Comcast is very likely to drop FSN Chicago at its first opportunity to do so. I believe this has already happened on the non- AT&T systems, but the AT&T systems may need to wait a couple of years before dropping FSN due to the terms of their affiliate agreement. FSN network content (Big XII football, Pac 10 and ACC basketball) just isn't compelling enough in that area of the country to keep the FSN network distributed. Interestingly, Fox-owned DirecTV dropped FSN Chicago on December 31, 2004 and replaced it with Comcast SportsNet. This indicates that Fox has basically given up on their own network which is now only airing Chicago Rush (AFL) and DePaul basketball games in addition to the network feed.
But having an MSO as your partner could potentially be a double edged sword for local teams. The partner teams will need to ensure that Comcast continues to pay fair affiliate rates to the JV over the long term. Comcast is also likely to resist adding new games to the venture, because it would mean paying increased affiliate fees for games that it is currently getting for "free" from local broadcasters. The only situation where more games would make sense for Comcast is if the JV could surcharge other local operators (like Mediacom) for these incremental games without having to pay itself, if can make a profit on the advertising vs rights fees alone, or the JV simply chooses to not pay any significant rights fees to the teams for the "left over" games (why not keep the ad revenue in house?).

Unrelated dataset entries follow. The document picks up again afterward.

Lemma leaving_local k w f :
  (forall s, maxPeers (f s) = maxPeers s /\ peerId_ (f s) = peerId_ s /\ numDomains (f s) = numDomains s) ->
  leaving k w -> leaving k (World.with_local (f (World.local w)) w).
Proof. intros Hf []. destruct (Hf (World.local w)) as (? & ? & ?). split; cbn; congruence || done. Qed.

(** A domain that names the leaver stays as it is between its accesses. *)
Lemma mine_tick d w :
  0 <= d < 64 -> holder pc (World.region w) d = self ->
  block_eq pc (World.region w) (World.region (tick E w)) d /\ holder pc (World.region (tick E w)) d = self.
Proof.
  intros Hd Hh. assert (block_eq pc (World.region w) (World.region (tick E w)) d) as Hb by by apply HE.
  split; [done|]. by rewrite (block_eq_holder _ _ _ _ Hb).
Qed.

(** *** The scans *)

(** [I] is kept by the steps of the others. *)
Definition stable (I : World.t -> Prop) : Prop := forall w, I w -> I (tick E w).

Definition holding_on (k d : Z) (w : World.t) : Prop := leaving k w /\ holder pc (World.region w) d = self.

Lemma stable_leaving k : k <= nd -> stable (leaving k).
Proof. intros Hk w. by apply leaving_tick. Qed.
Lemma stable_holding k d : k <= nd -> 0 <= d < 64 -> stable (holding_on k d).
Proof. intros Hk Hd w [Hw Hh]. split; [by apply leaving_tick|by apply mine_tick]. Qed.

Lemma ring_scan (I : World.t -> Prop) (P : Member_t.t -> bool) k w :
  stable I -> (forall v, I v -> leaving k v) -> I w ->
  wp (let! ring := loadPeerRing in
      let! found := findM ring (fun p => let! m := loadMemberSnapshot p in ret (P m)) in
      ret (default NoPeer found)) E
    (fun p w' => I w' /\ (p = NoPeer /\ (forall q, heir = Some q -> exists m, Member_t.status m = 1 /\ P m = false) \/ 0 <= p < pc /\ p <> self)) w.
Proof.
  intros Hst HI Hw. unfold loadPeerRing, loadPeerScanBound, loadMemberSnapshot. do 10 wp_step.
  assert (I (tick E w)) as Hw1 by by apply Hst. pose proof (HI _ Hw1) as [Hpc1 Hid1 _ Hb1 Hq1 _ _ _].
  set (w1 := tick E w) in *. rewrite Hpc1, Hid1. wp_step.
  set (raw := u32 (PeerBound_t.peerScanBound (Region.peerBound (World.region w1)))) in *.
  set (bound := if negb (raw =? 0) then raw else pc).
  assert (0 <= raw) as Hraw by (apply u32_range).
  unfold boundWithin in Hb1. fold raw in Hb1.
  assert (0 < bound <= pc) as Hbound by (unfold bound; destruct (Z.eqb_spec raw 0); cbn; lia).
  eapply wp_mono.
  { apply (wp_findM_miss E _ _ I (fun p => forall q, heir = Some q -> p = q -> exists m, Member_t.status m = 1 /\ P m = false)); [done|].
    intros p v _ Hv. do 3 wp_step. split; [by apply Hst|]. intros Hmiss q Hq ->.
    destruct (HI _ (Hst _ Hv)) as [_ _ _ _ Hup _ _ _]. rewrite Hq in Hup. destruct Hup as [Hup _]. by exists (Region.member (World.region (tick E v)) q). }
  intros [p|] w2 [Hw2 Hf]; apply wp_ret; (split; [done|]); cbn.
  - right. apply IdRing_ne in Hf as [? ?]; [lia|unfold in_u32; lia|unfold in_u32; lia].
  - left. split; [done|]. intros q Hq. pose proof Hheir as Hh. rewrite Hq in Hq1, Hh. destruct Hq1 as [_ Hqb]. fold raw in Hqb. destruct Hh as (Hqr & Hqs & _).
    rewrite Forall_forall in Hf. refine (Hf q _ q Hq eq_refl). apply elem_of_IdRing; [|lia|].
    + unfold bound in *. destruct (Z.eqb_spec raw 0); cbn [negb] in *; lia.
    + unfold bound. destruct (Z.eqb_spec raw 0); cbn [negb]; lia.
Qed.

Lemma successor_scan (I : World.t -> Prop) d k w :
  stable I -> (forall v, I v -> leaving k v) -> I w ->
  wp (lifecycle.getSuccessorOnLeave d) E (fun p w' => I w' /\ (p = NoPeer \/ 0 <= p < pc /\ p <> self)) w.
Proof.
  intros Hst HI Hw. eapply wp_mono; [apply (ring_scan I (fun m => lifecycle.activeParticipant m d) k); done|].
  intros p w' [? [[-> _]|?]]; auto.
Qed.

Lemma fallback_scan k w :
  k <= nd -> leaving k w ->
  wp lifecycle.getFallbackHolderOnLeave E (fun p w' => leaving k w' /\ (p = NoPeer /\ heir = None \/ 0 <= p < pc /\ p <> self)) w.
Proof.
  intros Hk Hw. eapply wp_mono; [apply (ring_scan (leaving k) (fun m => Member_t.hasStatus m Member_t.Active) k); [by apply stable_leaving|done|done]|].
  intros p w' [? [[-> Hno]|?]]; (split; [done|]); [left|by right]. split; [done|]. destruct heir as [q|]; [|done].
  destruct (Hno q eq_refl) as (m & Hm & Hs). unfold Member_t.hasStatus in Hs. rewrite Hm in Hs. done.
Qed.

(** *** The sweep *)

(** A domain that names the leaver is handed to somebody else. *)
Lemma transfer_leaving d nh w :
  0 <= d < nd -> holding_on d d w -> 0 <= nh < pc -> nh <> self ->
  wp (ownership_transfer.transferOwnership d nh) E (fun _ w' => leaving (d + 1) w') w.
Proof.
  intros Hd Hw Hnh Hne. pose proof (stable_holding d d ltac:(lia) ltac:(lia)) as Hst.
  unfold ownership_transfer.transferOwnership. do 4 wp_step. cbv beta. unfold isValidPeer.
  rewrite (lv_pc _ _ (proj1 Hw)), (lv_self _ _ (proj1 Hw)), (proj2 (Z.ltb_lt nh pc)) by lia. cbn [negb].
  unfold loadDomainRecordSnapshot. do 4 wp_step. rewrite (lv_pc _ _ (proj1 Hw)).
  apply Hst in Hw. set (w1 := tick E w) in *. set (rec := Region.truth pc (World.region w1) d).
  rewrite (lv_intact _ _ (proj1 Hw) d Hd : DomainRecord_t.isValidMagic rec = true). cbn [negb].
  rewrite (proj2 (Z.eqb_neq nh self)), (proj2 (Z.eqb_eq (DomainRecord_t.holder rec) self)) by (apply Hne || apply Hw). cbn [negb andb].
  unfold ownership_transfer.loseHolder, ownership_transfer.publishDomainRecord, when. do 7 wp_step. cbv beta.
  set (w2 := World.with_local (upd_domain d LocalDomainView.loseHolder (World.local w1)) w1).
  assert (holding_on d d w2) as Hw2 by (split; [by apply leaving_local; [|apply Hw]|apply Hw]).
  rewrite (lv_pc _ _ (proj1 Hw2)). apply Hst in Hw2. set (w3 := tick E w2) in *.
  set (rec' := DomainRecord_t.with_epoch _ _). change (DomainRecord_t.getHolder rec') with nh.
  assert (DomainRecord_t.isValidMagic rec' = true) as Hm' by (apply (lv_intact _ _ (proj1 Hw) d Hd)).
  assert (holding_on d d (put (Region.setShadow pc d nh rec') w3)) as Hw4.
  { destruct Hw2 as [[] Hh]. split; [split; cbn; try done|].
    - intros d' Hd'. rewrite truth_setShadow by lia. auto.
    - intros d' Hd'. unfold holder. rewrite truth_setShadow by lia. by apply lv_gone0.
    - apply put_guarantees; [done|]. intros d' Hd'. destruct (decide (d' = d)) as [->|Hnd']; [by right|left].
      split; [apply truth_setShadow; lia|]. intros p Hp. apply shadow_setShadow_ne; (lia || congruence).
    - unfold holder. cbn. rewrite truth_setShadow by lia. exact Hh. }
  apply Hst in Hw4. set (w5 := tick E _) in *. do 2 wp_step.
  destruct Hw4 as [[] Hh]. split; cbn; try done.
  - intros d' Hd'. destruct (decide (d' = d)) as [->|]; [by rewrite truth_setTruth_eq|]. rewrite truth_setTruth_ne by lia. auto.
  - intros d' Hd'. unfold holder. destruct (decide (d' = d)) as [->|]; [by rewrite truth_setTruth_eq|].
    rewrite truth_setTruth_ne by lia. apply lv_gone0. lia.
  - apply put_guarantees; [done|]. intros d' Hd'. destruct (decide (d' = d)) as [->|Hnd']; [by right|left].
    split; [apply truth_setTruth_ne; lia|]. intros p Hp. apply shadow_setTruth; lia.
Qed.
(** C23: a recovery ends after its quiet span and not before.  Armed, with the
    target's domains all taken and the claim standing, the authority makes
    [QuietCycles - 1] ticks that write nothing and keep the span armed; the next
    one frees the target's slot, after every claim the target had authored and
    the strategy's residue are gone, withdraws the authority's own claim, drops
    the latch and arms the orphan sweep; no domain record moves. *)
Theorem recovery_ends_after_quiet_span w :
  let s := World.local w in
  0 <= peerId_ s < maxPeers s -> maxPeers s <= 64 -> 0 <= target < maxPeers s -> target <> peerId_ s ->
  settled w -> Member_t.isValidMagic (Region.member (World.region w) target) = true ->
  claimTarget_ s = target -> Claim.isStaked (stake_ s) = true -> Claim.mine_ (stake_ s) = peerId_ s ->
  recoveryCycles s = config.recovery.QuietCycles -> recoveryTarget s = target ->
  wp (forM (replicate (Z.to_nat config.recovery.QuietCycles - 1) tt) (fun _ => recovery.serviceSpan target)) E (fun _ w1 =>
    World.region w1 = World.region w /\ isRecoveryArmed (World.local w1) target = true /\
    wp (recovery.serviceSpan target) E (fun _ w2 => finished (maxPeers s) w w2) w1) w.
Proof.
  intros s Hself Hpc Ht Hne Hset Hm Hlatch Hst Hmine Hcyc Htgt.
  eapply wp_mono; [apply (span_ticks _ (Z.to_nat config.recovery.QuietCycles)); [by apply Nat.ltb_lt|done|]|].
  { fold s. rewrite Hcyc. by rewrite Z2Nat.id. }
  intros ? w1 [Hr1 Hl1]. fold s in Hl1.
  assert (isRecoveryOngoing (World.local w1) = (false, with_recoveryTarget NoPeer (with_recoveryCycles 0 s))) as Hon by by rewrite Hl1.
  split_and!; [done|rewrite Hl1; unfold isRecoveryArmed; cbn; by rewrite Htgt, Z.eqb_refl|].
  apply span_turn.
  - unfold settled, named. rewrite Hr1, Hl1. exact Hset.
  - rewrite Hon. cbn [fst snd]. intros w2 Hr2 Hl2.
    eapply wp_mono; [apply finish_spec; rewrite ?Hl2, ?Hr2, ?Hr1; try done; apply Hset|].
    intros ? w3 [? ? ? ? ?]. split; try done; rewrite Hl2 in *; rewrite Hr2, Hr1 in *; done.
Qed.
End span.
End finishing.

(** Peer 1 is the recovery authority of peer 0, which holds domain 0. *)
Definition sample_claimed : World.t :=
  World.with_region (Region.setClaim 0 (RecoveryClaim_t.mk RecoveryClaim_t.Magic 1) sample.region) (sample.world 1).


Lemma takeover_keeps_protocol_witness :
  exists res w', recovery.takeoverDomainsHeldByDeadPeer 0 sample.env sample_claimed = Some (res, w') /\
    guarantees (tokenG 2 (authority 1 0)) w'.
Proof.
  pose proof (takeover_keeps_protocol sample.env 2 1 0 ltac:(lia) ltac:(lia) (sample.respects_env _ (fun r => reflexivity r))
    sample_claimed ltac:(split; [reflexivity|reflexivity|unfold in_u32; cbn; lia|constructor]) ltac:(cbn; lia)) as H.
  apply wp_elim in H as (res & w' & Hrun & [Hc _]). exists res, w'. split; [exact Hrun|apply Hc].
Defined.

(** Peer 0 is the recovery authority of peer 1, has nothing of it left to take
    and has just armed the quiet span. *)
Definition sample_quieting : World.t :=
  World.with_region (Region.setClaim 1 (RecoveryClaim_t.mk RecoveryClaim_t.Magic 0) sample.region)
    (World.with_local (with_recoveryTarget 1 (with_recoveryCycles config.recovery.QuietCycles (with_claimTarget_ 1
      (with_stake_ (Claim.with_phase_ Claim.Settling (Claim.with_mine_ 0 Claim.initial)) (sample.local 0))))) (sample.world 0)).

Lemma recovery_ends_after_quiet_span_witness :
  exists u w1, forM (replicate (Z.to_nat config.recovery.QuietCycles - 1) tt) (fun _ => recovery.serviceSpan 1)
      sample.env sample_quieting = Some (u, w1) /\
    wp (recovery.serviceSpan 1) sample.env (fun _ w2 => finished 1 2 sample_quieting w2) w1.
Proof.
  assert (settled 1 sample_quieting) as Hset.
  { split; [vm_compute; reflexivity|]. intros d Hd. change (0 <= d < 3) in Hd.
    assert (d = 0 \/ d = 1 \/ d = 2) as [-> | [-> | ->]] by lia; vm_compute; reflexivity. }
  pose proof (recovery_ends_after_quiet_span sample.env sample_quiet 1 sample_quieting
    ltac:(cbn; lia) ltac:(cbn; lia) ltac:(cbn; lia) ltac:(cbn; lia) Hset ltac:(vm_compute; reflexivity)
    eq_refl eq_refl eq_refl eq_refl eq_refl) as H.
  apply wp_elim in H as (u & w1 & Hrun & _ & _ & H). exists u, w1. split; [exact Hrun|exact H].
Defined.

One oddity in the Chicago market is Tribune & the Cubs. Cubs games have been on WGN for decades, and since the late 1970's "Superstation" WGN has been distributing Cubs games nationally. In 2005 WGN will distribute 70 Cubs games and 25 White Sox games (exluding Cubs/Sox matchups) to over 56 million subscribers nationwide.
WGN, TBS (Atlanta), and WWOR (New York) carved out a unique niche as Superstations in the late 1970's as local broadcast channels with national distribution via cable. By distributing professional sports games nationally, they increased the value of their own teams by popularizing them over vast territories. The Braves, for example, were portrayed as "America's Team." Of course, as cable TV became more prevalent some order had to be restored to the system by the league. Otherwise all teams would naturally try to seek national distribution of their own games. This scenario would would have greatly decreased the league's ability to negotiate for national cable rights, and would also create an unfair advantage for teams owned by media companies. TBS and WGN were basically grandfathered in (WWOR eventually stopped national cable distribution) but no other teams were allowed to distribute games outside of their territories under the local rights granted by the league.
When WGN-9 became a WB affiliate in 1999, Tribune decided to cut back the number of Cubs games it would air on WGN due to network rules and programming conflicts. It sublicensed 72 of these games to Fox Sports Net. This decision was always suspect in my mind. As a television station operator with a popular baseball team, Tribune appeared to be the ideal candidate to start its own regional sports network. It could have just moved most Cubs games to a new sports network separate from WGN (leaving a few broadcast games there for those without cable). So why didn't they do this?
I don't know that there is a good answer. Perhaps AT&T had warned them that they would not pick up another sports network so the risks appeared too great. But it seems that AT&T shouldn't really care whether they paid FSN for basically 2 networks (an extra channel was often made available for overlapping games) or FSN for one channel and Tribune for the other. Perhaps the decision came at a time when Tribune was saving its cash for other investments, such as the acquisition of local TV stations, and a new RSN was not a strategic imperative. If anyone has any insight on this perplexing strategy (or lack thereof) by all means let me know.